Vestidas de harapos, con sus caras enlodadas y sus cabellos grises y grasientos, aquellas mujeres eran la viva imagen de la perversión, y la multitud no les mostró compasión alguna: hombres, mujeres y niños gritaban, se mofaban y les arrojaban verduras podridas.

Jane hizo una mueca de repulsión. Odiaba aquella multitud de bribones morbosos y desalmados, que al día siguiente irían a misa creyéndose los mejores cristianos.

Las espaldas de las brujas estaban encorvadas y sus pies desnudos, pero lograron llegar a la horca con dignidad. No suplicaron, lloraron o gimotearon, ni siquiera cuando el verdugo les cubrió las cabezas con capuchas inmundas que todavía apestaban a las víctimas anteriores. El verdugo puso las sogas alrededor de sus cuellos y apretó los nudos, mientras el obispo oraba y les ofrecía perdón.

Lord Ambrose no respiró ni pestañeó, apretando el alféizar con sus manos temblorosas. Sólo emitió un breve jadeo cuando las brujas cayeron estrepitosamente para colgar en el aire.

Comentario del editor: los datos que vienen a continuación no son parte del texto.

(** C5. Modifying an identifier under which no story is scheduled (no such
    story, or one that is posted, failed or cancelled) raises [ValueError]
    and leaves the whole state as it was: no record changed, nothing
    written. *)
Theorem modify_not_scheduled (st : scheduler) (story_id : Z)
    (new_time : option datetime) (new_caption : option string) :
  (∀ s, s ∈ scheduled_stories st → id s = story_id → status s ≠ "scheduled") →
  modify_scheduled_story st story_id new_time new_caption
    = (st, Raise (mkExc ValueError "Story not found or already posted/cancelled")).
Proof.
  intros Hnone. unfold modify_scheduled_story.
  replace (find_scheduled story_id (scheduled_stories st)) with (@None nat);
    [reflexivity|].
  symmetry. apply find_scheduled_None. intros s Hs [Hid Hst].
  by apply (Hnone s).
Qed.

Lemma modify_not_scheduled_witness :
  modify_scheduled_story Examples.one_cancelled 1 (Some Examples.evening)
    (Some "new")
  = (Examples.one_cancelled,
     Raise (mkExc ValueError "Story not found or already posted/cancelled")).
Proof.
  apply modify_not_scheduled.
  intros s Hs _. vm_compute in Hs.
  apply list_elem_of_singleton in Hs as ->. discriminate.
Defined.

(** C6. Cancelling an identifier that no story of the list has, or that only
    stories with status "posted", "failed" or "cancelled" have, returns
    [False] and leaves the whole state as it was: every record, the file and
    the job store. *)
Theorem cancel_not_scheduled (st : scheduler) (story_id : Z) :
  (∀ s, s ∈ scheduled_stories st → id s ≠ story_id)
  ∨ (∀ s, s ∈ scheduled_stories st → id s = story_id → terminal (status s)) →
  cancel_scheduled_story st story_id = (st, Return false).
Proof.
  intros Hnone. unfold cancel_scheduled_story.
  replace (find_scheduled story_id (scheduled_stories st)) with (@None nat);
    [reflexivity|].
  symmetry. apply find_scheduled_None. intros s Hs [Hid Hst].
  destruct Hnone as [Hnone | Hterm].
  - by apply (Hnone s).
  - destruct (Hterm s Hs Hid) as [H | [H | H]]; rewrite Hst in H; discriminate.
Qed.

Lemma cancel_not_scheduled_witness :
  cancel_scheduled_story Examples.one_cancelled 1
  = (Examples.one_cancelled, Return false).
Proof.
  apply cancel_not_scheduled. right.
  intros s Hs _. vm_compute in Hs.
  apply list_elem_of_singleton in Hs as ->. right. right. reflexivity.
Defined.

(** *** Scheduling *)

(** C3. A schedule call that returns gives a record with status "scheduled"
    and identifier one more than the number of stories before the call, and
    appends it as the last element of the list; in every reachable state this
    leaves the identifiers of the list pairwise distinct. *)
Theorem schedule_appends (w : world) (st st' : scheduler) (media_path : string)
    (scheduled_time : datetime) (caption : string) (r : story) :
  schedule_story w st media_path scheduled_time caption = (st', Return r) →
  status r = "scheduled"
  ∧ id r = (Z.of_nat (length (get_scheduled_stories st)) + 1)%Z
  ∧ get_scheduled_stories st' = get_scheduled_stories st ++ [r]
  ∧ last (get_scheduled_stories st') = Some r
  ∧ (reachable st → NoDup (id <$> get_scheduled_stories st')).
Proof.
  intros Hcall.
  assert (Hst' : st' = run (Schedule w media_path scheduled_time caption) st)
    by (simpl; by rewrite Hcall).
  unfold schedule_story in Hcall.
  destruct (path_exists w media_path); [|discriminate]. simpl in Hcall.
  destruct (add_job _ _ _) as [js|e]; [|discriminate].
  injection Hcall as <- <-. unfold get_scheduled_stories. simpl.
  repeat split.
  - by rewrite last_snoc.
  - intros Hreach. apply ids_ok_NoDup.
    apply (reachable_run (Schedule w media_path scheduled_time caption)) in Hreach.
    apply reachable_invariant in Hreach as [Hids _ _].
    rewrite <- Hst' in Hids. exact Hids.
Qed.

Lemma schedule_appends_witness :
  let r := mkStory 1 "a.jpg" "2026-11-05T12:00:00" "hi" "scheduled" None in
  status r = "scheduled"
  ∧ id r = (Z.of_nat (length (get_scheduled_stories Examples.first_start)) + 1)%Z
  ∧ get_scheduled_stories Examples.one_scheduled
      = get_scheduled_stories Examples.first_start ++ [r]
  ∧ last (get_scheduled_stories Examples.one_scheduled) = Some r
  ∧ (reachable Examples.first_start →
     NoDup (id <$> get_scheduled_stories Examples.one_scheduled)).
Proof.
  intros r.
  apply (schedule_appends Examples.api_ok Examples.first_start
           Examples.one_scheduled "a.jpg" Examples.noon "hi" r).
  reflexivity.
Defined.

(** *** Frame of cancel and modify *)

(** C10. A call to cancel or modify keeps the length of the list, keeps every
    story filed under another identifier where it was and as it was, and
    changes the record at one position at most; this holds whether the call
    returns or raises. *)
Theorem cancel_modify_frame (st : scheduler) (story_id : Z)
    (new_time : option datetime) (new_caption : option string) :
  only_touches story_id
    (get_scheduled_stories st)
    (get_scheduled_stories (cancel_scheduled_story st story_id).1)
  ∧ only_touches story_id
      (get_scheduled_stories st)
      (get_scheduled_stories
         (modify_scheduled_story st story_id new_time new_caption).1).
Proof.
  unfold get_scheduled_stories, cancel_scheduled_story, modify_scheduled_story.
  destruct (find_scheduled story_id (scheduled_stories st)) as [ref|] eqn:Hfind.
  - apply find_scheduled_Some in Hfind as [(s & Hs & <- & _) _].
    assert (Href : ∀ s', scheduled_stories st !! ref = Some s' → id s' = id s)
      by (intros s' Hs'; congruence).
    split; apply (agree_off_only_touches _ ref); try done.
    + unfold remove_job. simpl.
      destruct (jobs st !! _); simpl; apply agree_off_update.
    + destruct new_time as [t|]; simpl.
      * unfold reschedule_job. simpl. destruct (jobs st !! _); simpl.
        -- destruct new_caption; simpl; [|apply agree_off_update].
           eapply agree_off_trans; [apply agree_off_update|].
           apply (agree_off_update (with_jobs _ (update_story _ _ _))).
        -- apply agree_off_update.
      * destruct new_caption; simpl; [apply agree_off_update | apply agree_off_refl].
  - simpl. split; apply only_touches_refl.
Qed.

(** *** The state machine *)



(** *** Execution *)

(** C1 (where the code departs from it). When the upload is answered with a
    body that carries no media identifier, or an empty one, [post_story]
    returns normally and leaves the whole state as it was: the story stays
    "scheduled", gets no error text, nothing is written to the file and
    nothing is raised. *)
Theorem post_story_without_identifier (w : world) (st : scheduler) (ref : nat)
    (s : story) (resp : dict) :
  scheduled_stories st !! ref = Some s →
  status s = "scheduled" →
  upload_media w st (media_path s) = Return resp →
  (∀ v, dict_get resp "id" = Some v → truthy v = false) →
  post_story w st ref = (st, Return tt)
  ∧ scheduled_stories (post_story w st ref).1 !! ref = Some s
  ∧ store (post_story w st ref).1 = store st.
Proof.
  intros Hs Hst Hup Hid.
  assert (Hpost : post_story w st ref = (st, Return tt)).
  { unfold post_story. rewrite (list_lookup_total_correct _ _ _ Hs), Hup.
    destruct (dict_get resp "id") as [v|]; [|done].
    by rewrite (Hid v). }
  by rewrite Hpost.
Qed.

Lemma post_story_without_identifier_witness :
  post_story Examples.api_no_id Examples.one_scheduled 0
    = (Examples.one_scheduled, Return tt)
  ∧ scheduled_stories
      (post_story Examples.api_no_id Examples.one_scheduled 0).1 !! 0
    = Some (mkStory 1 "a.jpg" "2026-11-05T12:00:00" "hi" "scheduled" None)
  ∧ store (post_story Examples.api_no_id Examples.one_scheduled 0).1
    = store Examples.one_scheduled.
Proof.
  apply (post_story_without_identifier Examples.api_no_id
           Examples.one_scheduled 0 _ []).
  - reflexivity.
  - reflexivity.
  - reflexivity.
  - intros v Hv. simpl in Hv. discriminate.
Defined.

(** *** Cancelling and modifying a scheduled story *)

(** The path of cancel on which the timer job is found.  When a story is
    scheduled under the identifier and its timer job is still pending under
    that identifier, cancel returns [True]; the first such story of the list
    gets status "cancelled"; the job leaves the store, so that the timer no
    longer runs anything for that identifier; and the list is written to the
    file. *)
Theorem cancel_scheduled (st : scheduler) (story_id : Z) (s : story) :
  s ∈ scheduled_stories st →
  scheduled_with story_id s →
  is_Some (jobs st !! str_int story_id) →
  ∃ ref s0 st',
    first_scheduled story_id (scheduled_stories st) ref
    ∧ scheduled_stories st !! ref = Some s0
    ∧ cancel_scheduled_story st story_id = (st', Return true)
    ∧ scheduled_stories st' !! ref = Some (set_status "cancelled" s0)
    ∧ jobs st' = delete (str_int story_id) (jobs st)
    ∧ (∀ w, fire w st' (str_int story_id) = (st', Return tt))
    ∧ persisted st'.
Proof.
  intros Hin Hs [j Hj].
  destruct (find_scheduled_elem story_id _ s Hin Hs)
    as (ref & s0 & Hfind & Hfirst & Hs0 & Hm).
  exists ref, s0. eexists. split; [done|]. split; [done|].
  unfold cancel_scheduled_story. rewrite Hfind.
  unfold remove_job. simpl. rewrite Hj. split; [reflexivity|].
  split; [|split; [reflexivity|split; [|reflexivity]]].
  - simpl. rewrite list_lookup_alter, Hs0. by rewrite decide_True.
  - intros w. unfold fire. simpl. by rewrite lookup_delete_eq.
Qed.

Lemma cancel_scheduled_witness :
  ∃ ref s0 st',
    first_scheduled 1 (scheduled_stories Examples.one_scheduled) ref
    ∧ scheduled_stories Examples.one_scheduled !! ref = Some s0
    ∧ cancel_scheduled_story Examples.one_scheduled 1 = (st', Return true)
    ∧ scheduled_stories st' !! ref = Some (set_status "cancelled" s0)
    ∧ jobs st' = delete (str_int 1) (jobs Examples.one_scheduled)
    ∧ (∀ w, fire w st' (str_int 1) = (st', Return tt))
    ∧ persisted st'.
Proof.
  apply (cancel_scheduled Examples.one_scheduled 1
           (mkStory 1 "a.jpg" "2026-11-05T12:00:00" "hi" "scheduled" None)).
  - vm_compute. left.
  - split; reflexivity.
  - vm_compute. eexists. reflexivity.
Defined.

(** C7. The code does not do what the claim says for every scheduled story.
    Start the program, schedule one story, stop the program and start it
    again: the story is loaded from the file with status "scheduled", and
    the job store of the new process is empty.  [cancel_scheduled_story(1)]
    assigns "cancelled" to the story in memory, then [remove_job("1")]
    raises [JobLookupError], which nothing catches: the call does not return
    [True], [save_scheduled_stories] is not reached, and the file keeps
    saying "scheduled". *)
Theorem cancel_after_restart :
  reachable Examples.restarted
  ∧ (∃ s, s ∈ scheduled_stories Examples.restarted ∧ scheduled_with 1 s)
  ∧ jobs Examples.restarted = ∅
  ∧ (cancel_scheduled_story Examples.restarted 1).2
      = Raise (mkExc JobLookupError "'No job by the id of 1 was found'")
  ∧ status <$> scheduled_stories (cancel_scheduled_story Examples.restarted 1).1
      = ["cancelled"]
  ∧ store (cancel_scheduled_story Examples.restarted 1).1
      = store Examples.restarted
  ∧ (Json.loads <$> store (cancel_scheduled_story Examples.restarted 1).1)
      = Some (Some [dict_of_story
                      (mkStory 1 "a.jpg" "2026-11-05T12:00:00" "hi"
                               "scheduled" None)])
  ∧ ¬ persisted (cancel_scheduled_story Examples.restarted 1).1.
Proof.
  split; [|split; [|split; [|split; [|split; [|split; [|split]]]]]].
  - apply (reachable_restart "token" "account" Examples.one_scheduled).
    + apply (reachable_run
               (Schedule Examples.api_ok "a.jpg" Examples.noon "hi")
               Examples.first_start).
      apply reachable_first.
    + vm_compute. reflexivity.
  - exists (mkStory 1 "a.jpg" "2026-11-05T12:00:00" "hi" "scheduled" None).
    split; [vm_compute; left | split; reflexivity].
  - reflexivity.
  - vm_compute. reflexivity.
  - vm_compute. reflexivity.
  - vm_compute. reflexivity.
  - vm_compute. reflexivity.
  - unfold persisted. vm_compute. discriminate.
Qed.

Pero no morirían de inmediato.

Por un espantoso momento sus cuerpos se retorcieron como gusanos atravesados por un anzuelo, mientras el gentío gritaba enloquecido. Entonces, incluso convulsionándose en agonía, los brazos de las brujas se elevaron lentamente, rectos como mástiles, y todos señalando algún punto entre la muchedumbre.

La gente se apartó instintivamente, como si aquellos dedos huesudos estuviesen a punto de arrojarles fuego. Un hombre, empero, permaneció petrificado; un hombre imponente y abrigado con costosas pieles de castor.

—¿Ése es su hijo, señor? —preguntó Jane, jadeante, aunque ya sabía la respuesta—. ¿Es el señor Edward?

—Debimos quemarlas —susurró lord Ambrose. Sus ojos estaban llenos de terror; un terror que Jane no había presenciado jamás.

A través de su inmunda capucha, una de las brujas (nadie supo con certeza cuál) profirió un grito espantoso y gutural, a pesar de las sogas que apretaban sus gargantas.

Lo único que lord Ambrose pudo oír de aquella maldición fue el número trece, pero la multitud había escuchado todo con claridad, y los pueblerinos aterrados empezaron a dispersarse.

Los brazos de las brujas se elevaron más aún, esta vez apuntando al nivel más alto de la casa más suntuosa de Lancaster.

Jane se estremeció. Las brujas los estaban señalando de hito en hito, como si sus ojos pudiesen verlos a través de las mortajas.

En ese instante, cual golpeado por manos invisibles, lord Ambrose cayó de espaldas, y sus huesos crujieron al chocar contra el suelo. El viejo volcó su orinal, salpicándose el torso y la cara con el contenido nauseabundo.

El más ilustre y poderoso miembro de la dinastía Ambrose, cuyo tatarabuelo había peleado al lado de reyes en la Guerra de las Dos Rosas, expiraba ahora en un charco de su propia inmundicia.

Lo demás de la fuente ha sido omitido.